Decoupling of formwork from concrete shall be performed using jacks. The concrete surface shall not be damaged during tearing. The use of cranes to tear off the formwork panels is prohibited.

After the formwork is removed, it is necessary to:

• perform visual inspection of formwork elements;

• clean all formwork elements from stuck concrete;

• grease the surface of decks, check and apply grease to screw connections;

• sort formwork elements by marks.

Reinforcement works

Before fittings are installed, it is necessary to:

• carefully check the formwork compliance with design dimensions and quality of its execution;

• draw up the certificate of formwork acceptance;

• prepare rigging equipment, tools and electric welding equipment for operation;

• clean the fittings from rust;

• close openings in floors with wooden shields or install temporary fencing.

Flat frames and grids are transported in packages. Spatial frames, in order to avoid deformation during transportation, are reinforced with wooden fasteners. Reinforcement bars are transported connected into packs, embedded parts - in boxes.
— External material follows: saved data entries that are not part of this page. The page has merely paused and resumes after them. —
(** ** Configuration *)

Definition HEAP_SIZE : Z := 128 * 1024 * 1024.
Definition MIN_ALLOC : Z := 32.
Definition MAX_ALLOC : Z := 32 * 1024 * 1024.
Definition HEAP_BASE : Z := 0x42000000.

Definition BLOCK_MAGIC_FREE : Z := 0xDEADBEEF.
Definition BLOCK_MAGIC_USED : Z := 0xCAFEBABE.
Definition BLOCK_FLAG_FREE : Z := 1.

Definition GFP_KERNEL : Z := 0.
Definition GFP_ZERO : Z := 2.

(** [sizeof(struct block_header)]: 8 + 4 + 4 + 4, 4 bytes of padding, 8 + 8. *)
Definition sizeof_block_header : Z := 40.

Record block_header := mk_bh {
  bh_size : Z;
  bh_magic : Z;
  bh_flags : Z;
  bh_owner : Z;
  bh_next : option Z;
  bh_prev : option Z
}.

Record heap := mk_heap {
  heap_start : Z;
  heap_end : Z;
  free_list : option Z;
  heap_total : Z;
  heap_used : Z;
  heap_initialized : bool;
  headers : gmap Z block_header;
  data : gmap Z Z
}.

(** Field updates, one per assignment of the code. *)
Definition set_size (v : Z) (b : block_header) :=
  mk_bh v (bh_magic b) (bh_flags b) (bh_owner b) (bh_next b) (bh_prev b).
Definition set_next (v : option Z) (b : block_header) :=
  mk_bh (bh_size b) (bh_magic b) (bh_flags b) (bh_owner b) v (bh_prev b).
Definition set_prev (v : option Z) (b : block_header) :=
  mk_bh (bh_size b) (bh_magic b) (bh_flags b) (bh_owner b) (bh_next b) v.
Definition set_magic_owner (mg ow : Z) (b : block_header) :=
  mk_bh (bh_size b) mg (bh_flags b) ow (bh_next b) (bh_prev b).

Definition with_headers (f : gmap Z block_header → gmap Z block_header) (h : heap) :=
  mk_heap (heap_start h) (heap_end h) (free_list h) (heap_total h) (heap_used h)
    (heap_initialized h) (f (headers h)) (data h).
Definition with_free_list (p : option Z) (h : heap) :=
  mk_heap (heap_start h) (heap_end h) p (heap_total h) (heap_used h)
    (heap_initialized h) (headers h) (data h).
Definition with_heap_used (u : Z) (h : heap) :=
  mk_heap (heap_start h) (heap_end h) (free_list h) (heap_total h) u
    (heap_initialized h) (headers h) (data h).
Definition with_data (d : gmap Z Z) (h : heap) :=
  mk_heap (heap_start h) (heap_end h) (free_list h) (heap_total h) (heap_used h)
    (heap_initialized h) (headers h) d.

(** [if (p) p->field = ...] *)
Definition alter_opt (f : block_header → block_header) (p : option Z)
  (H : gmap Z block_header) : gmap Z block_header :=
  match p with Some a => alter f a H | None => H end.

Definition align_up (val align : Z) : Z := ALIGN val align.
Definition block_data (block : Z) : Z := block + sizeof_block_header.
Definition data_to_block (ptr : Z) : Z := ptr - sizeof_block_header.

(** ** kmalloc_init *)

(** [base] is [x86_64_heap_storage] or [HEAP_BASE]. *)
Definition kmalloc_init (base : Z) (h : heap) : heap :=
  mk_heap base (base + HEAP_SIZE) (Some base) HEAP_SIZE 0 true
    (<[base := mk_bh HEAP_SIZE BLOCK_MAGIC_FREE BLOCK_FLAG_FREE 0 None None]> (headers h))
    (data h).

(** ** _kmalloc *)

Inductive fit :=
| FitCorrupted
| FitNone
| FitAt (block : Z) (b : block_header) (prev_free : option Z).

(** The first-fit loop. *)
Fixpoint find_fit (fuel : nat) (H : gmap Z block_header) (total_size : Z)
  (block prev_free : option Z) : option fit :=
  match fuel with
  | O => None
  | S fuel' =>
      match block with
      | None => Some FitNone
      | Some a =>
          b ← H !! a;
          if negb (bh_magic b =? BLOCK_MAGIC_FREE) then Some FitCorrupted
          else if total_size <=? bh_size b then Some (FitAt a b prev_free)
          else find_fit fuel' H total_size (bh_next b) (Some a)
      end
  end.

(** Split the block at [a] when the remainder can hold a header and the
    smallest payload. *)
Definition split_block (a total_size : Z) (b : block_header)
  (H : gmap Z block_header) : gmap Z block_header :=
  if total_size + sizeof_block_header + MIN_ALLOC <=? bh_size b then
    let new_block := a + total_size in
    let H1 := <[new_block := mk_bh (bh_size b - total_size) BLOCK_MAGIC_FREE
                               BLOCK_FLAG_FREE 0 (bh_next b) (Some a)]> H in
    let H2 := alter_opt (set_prev (Some new_block)) (bh_next b) H1 in
    alter (λ x, set_next (Some new_block) (set_size total_size x)) a H2
  else H.

(** Take the block at [a] off the free list and mark it used. *)
Definition take_block (a : Z) (prev_free : option Z) (h : heap) : option heap :=
  b ← headers h !! a;
  let h1 := match prev_free with
            | Some p => with_headers (alter (set_next (bh_next b)) p) h
            | None => with_free_list (bh_next b) h
            end in
  let h2 := with_headers (alter_opt (set_prev prev_free) (bh_next b)) h1 in
  let h3 := with_headers
              (alter (λ x, mk_bh (bh_size x) BLOCK_MAGIC_USED 0 0 None (bh_prev x)) a) h2 in
  Some (with_heap_used (u64 (heap_used h3 + bh_size b)) h3).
Reinforcement frames and grids are attached to vehicles by means of surface twists or braces.

Formwork and fittings will be delivered to the construction site in the form of stacks and bundles weighing up to 5 tons by road - MAZ5335 with a carrying capacity of up to 8 tons. Internal body sizes: length - 4.96 m, width - 2.36 m, height - 0.68 m.

Reinforcement bars received on the construction site are laid on racks in closed warehouses sorted by grades, diameters, lengths, and the nets are stored rolled up in a vertical position. Flat grids and frames shall lie on the liners and gaskets with stacks in the area of the tower crane. The height of the stack shall not exceed 1.5 m.

Flat and spatial frames weighing up to 50 kg are supplied to the installation place by a tower crane in packs and installed manually. Individual rods are supplied to the installation place by bundles, grids using a crossbeam of three pieces.

Places of their location are marked on formwork before installation of reinforcement frames with chalk. For temporary attachment of reinforcement frames to the formwork, strubcins are used.

Temporary fixation of frames in vertical direction, alignment of curved outlets of reinforcement and establishment of axial mixing of welded rods is carried out by strubcins. After installation and alignment of frames, horizontal rods are tied to them one by one using wire twists.

To form protective layer between reinforcement and formwork fixators are installed with spacing for walls of 11.2m, floors of 0.81.0m.

Vertical docking of frames as well as horizontal spatial frames is provided by welding.

Acceptance of the installed reinforcement is carried out before laying of concrete mixture and is executed by act for hidden works. For this purpose external inspection and instrumental check of dimensions of structures according to drawings are carried out. The location of the frames, rods, their diameter, number and distance between them must exactly correspond to the design.

Welded joints, assemblies and seams made during installation of reinforcement are monitored by external inspection and selective tests.